Winning the Digital Footprint for QSR and Fast-Casual

As the digital ordering market grows exponentially, the rivalry between Olo and Toast will likely intensify. Olo’s dominance among large chains offers stability, but Toast’s meteoric rise—and its ability to integrate multiple restaurant functions into a single ecosystem—makes it a formidable competitor.

Many point to the ongoing battle over who can capture more of the growing small-to-medium restaurant market, an area where Toast appears well-positioned. However, as larger chains look to integrate more services—such as delivery, loyalty programs, and analytics—Olo’s focused platform could keep it entrenched as the go-to provider for high-end, multi-location brands.

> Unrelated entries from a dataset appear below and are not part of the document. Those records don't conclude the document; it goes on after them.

(** * parsli: the "references" dataset reader

    A shallow embedding of [parsli/dataset_readers/references.py] and the
    properties of its reference-list parser, its span-labelling loop, its
    constructor and its instance builder. *)

From Stdlib Require Import NArith Ascii String.
From stdpp Require Import base option list.

Set Default Proof Using "Type".

(** ** Python strings

    A Python [str] is a sequence of Unicode code points.  Literals are written
    as UTF-8 text and decoded once. *)

Module PyStr.

Definition char : Type := N.
Definition str : Type := list char.

Fixpoint bytes_of (s : string) : list N :=
  match s with
  | EmptyString => []
  | String a s' => N_of_ascii a :: bytes_of s'
  end.

(** Decoding of well-formed UTF-8 (one to four bytes per code point). *)
Fixpoint utf8_decode (bs : list N) : str :=
  match bs with
  | [] => []
  | b0 :: r0 =>
      if (b0 <? 128)%N then b0 :: utf8_decode r0 else
      match r0 with
      | [] => []
      | b1 :: r1 =>
          if (b0 <? 224)%N
          then ((b0 mod 32) * 64 + b1 mod 64)%N :: utf8_decode r1 else
          match r1 with
          | [] => []
          | b2 :: r2 =>
              if (b0 <? 240)%N
              then ((b0 mod 16) * 4096 + (b1 mod 64) * 64 + b2 mod 64)%N
                     :: utf8_decode r2 else
              match r2 with
              | [] => []
              | b3 :: r3 =>
                  ((b0 mod 8) * 262144 + (b1 mod 64) * 4096
                   + (b2 mod 64) * 64 + b3 mod 64)%N :: utf8_decode r3
              end
          end
      end
  end.

Definition py (s : string) : str := utf8_decode (bytes_of s).

(** [s.lstrip(chars)], [s.rstrip(chars)] and [s.strip(chars)]: drop the
    leading (trailing, both) characters that occur in [chars]. *)
Fixpoint lstrip (chars s : str) : str :=
  match s with
  | [] => []
  | c :: s' => if bool_decide (c ∈ chars) then lstrip chars s' else s
  end.

Definition rstrip (chars s : str) : str := reverse (lstrip chars (reverse s)).

Definition strip (chars s : str) : str := rstrip chars (lstrip chars s).

(** [s.replace(old, new)] for a one-character [old]. *)
Fixpoint replace (old : char) (new s : str) : str :=
  match s with
  | [] => []
  | c :: s' =>
      (if bool_decide (c = old) then new else [c]) ++ replace old new s'
  end.

(** [s.split(sep)] for a one-character [sep]; never returns the empty
    list: [''.split(sep) == ['']]. *)
Fixpoint split (sep : char) (s : str) : list str :=
  match s with
  | [] => [[]]
  | c :: s' =>
      if bool_decide (c = sep) then [] :: split sep s'
      else match split sep s' with
           | [] => [[c]]
           | w :: ws => (c :: w) :: ws
           end
  end.

(** [sep.join(parts)]. *)
Fixpoint join (sep : str) (parts : list str) : str :=
  match parts with
  | [] => []
  | [p] => p
  | p :: ps => p ++ sep ++ join sep ps
  end.

End PyStr.
Import PyStr.

Arguments py _%_string : simpl never.

(** The two characters the reader treats specially: the full-width semicolon
    that separates references, and the bar that marks the trial a reference
    comes from. *)
Definition SEP : char := 65307%N.
Definition BAR : char := 124%N.

(** ** Exceptions and the result of a fallible computation *)

Inductive exn : Type :=
| ConfigurationError   (* allennlp.common.checks.ConfigurationError *)
| InvalidTagSequence   (* allennlp ... span_utils.InvalidTagSequence *)
| IndexError
| TypeError
| OSError
| DanglingReference.   (* no Python exception: an address never allocated *)

Inductive result (A : Type) : Type :=
| Ok (a : A)
| Raise (e : exn).
Arguments Ok {A} a.
Arguments Raise {A} e.

#[global] Instance result_ret : MRet result := λ A a, Ok a.
#[global] Instance result_bind : MBind result := λ A B f m,
  match m with
  | Ok a => f a
  | Raise e => Raise e
  end.

(** ** Python lists: slices, item and slice assignment, [range] *)

Module PyList.
Section ops.
Context {A : Type}.

(** [l[lo:hi]] for non-negative bounds. *)
Definition slice (l : list A) (lo hi : nat) : list A := drop lo (take hi l).

(** [l[i] = x]; Python raises IndexError out of range. *)
Definition setitem (l : list A) (i : nat) (x : A) : result (list A) :=
  if decide (i < length l) then Ok (<[i:=x]> l) else Raise IndexError.

(** [l[lo:hi] = v] for non-negative bounds: both bounds are clipped to
    the length, an upper bound below the lower one counts as the lower
    one, and [v] may have any length. *)
Definition setslice (l : list A) (lo hi : nat) (v : list A) : list A :=
  take lo l ++ v ++ drop (lo `max` hi) l.
End ops.

(** [range(lo, hi)]. *)
Definition range (lo hi : nat) : list nat := seq lo (hi - lo).
End PyList.
Import PyList.

(** [for x in xs: body], threading the loop state through a monad. *)
Fixpoint for_each {M : Type → Type} `{!MRet M, !MBind M} {X S : Type}
    (xs : list X) (body : X → S → M S) (s : S) : M S :=
  match xs with
  | [] => mret s
  | x :: xs' => s' ← body x s; for_each xs' body s'
  end.

(** ** The data of the reader *)

(** Tags are the Python strings "O", "B", "I" and, after recoding, "L" and
    "U". *)
Inductive tag : Type := TagO | TagB | TagI | TagL | TagU.

#[global] Instance tag_eq_dec : EqDecision tag.
Proof. solve_decision. Defined.
(** * Wire field accessors of LOCI's [of_message.h]

    A shallow embedding of [Modules/loci/inc/loci/of_message.h]: the get/set
    accessors of the OpenFlow header fields that work directly on a raw
    message buffer.

    The buffer is caller memory, a [list byte]; an [of_message_t] is a
    [uint8_t *], here an address in that memory, and [msg + OFFSET] is the
    pointer arithmetic of the source.  The accessors "do no range checking and
    assume a buffer with sufficient length": an access past the end of the
    memory is undefined in C and is [None] here. *)

From Stdlib Require Import ZArith Lia.
From Stdlib Require Import Init.Byte Strings.Byte.
From stdpp Require Import base option list.

Local Open Scope Z_scope.

(** ** Machine integers and bytes *)

(** [uintN_t] values are [Z]s; the conversion to an unsigned type keeps the
    low bits. *)
Definition to_uint8 (v : Z) : Z := Z.land v 0xff.
Definition to_uint16 (v : Z) : Z := Z.land v 0xffff.
Definition to_uint32 (v : Z) : Z := Z.land v 0xffffffff.

Definition Z_of_byte (b : byte) : Z := Z.of_N (Byte.to_N b).

(** Conversion of an integer to [uint8_t] as one byte of memory. *)
Definition byte_of_Z (v : Z) : byte :=
  default x00 (Byte.of_N (Z.to_N (to_uint8 v))).

(** ** Memory *)

Abbreviation mem := (list byte).

(** Read [n] bytes starting at address [p]. *)
Fixpoint load (m : mem) (p : nat) (n : nat) : option (list byte) :=
  match n with
  | O => Some []
  | S k => b ← m !! p; bs ← load m (S p) k; Some (b :: bs)
  end.

(** Write the bytes [bs] starting at address [p]. *)
Definition store (m : mem) (p : nat) (bs : list byte) : option mem :=
  if decide (p + length bs ≤ length m)%nat
  then Some (list_inserts p bs m) else None.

One thing is certain: both companies will continue pushing the boundaries of how restaurants interact with technology. I’d argue that both Olo and Toast will need to bolster their digital marketing suites—offering brands tools that drive more customers, whether in-store or through online ordering. In an industry where margins are razor-thin and customer expectations are higher than ever, the ability to streamline operations and improve customer experience is paramount. The rivalry between Olo and Toast is one of the most heated in the tech space, and it shows no signs of cooling down.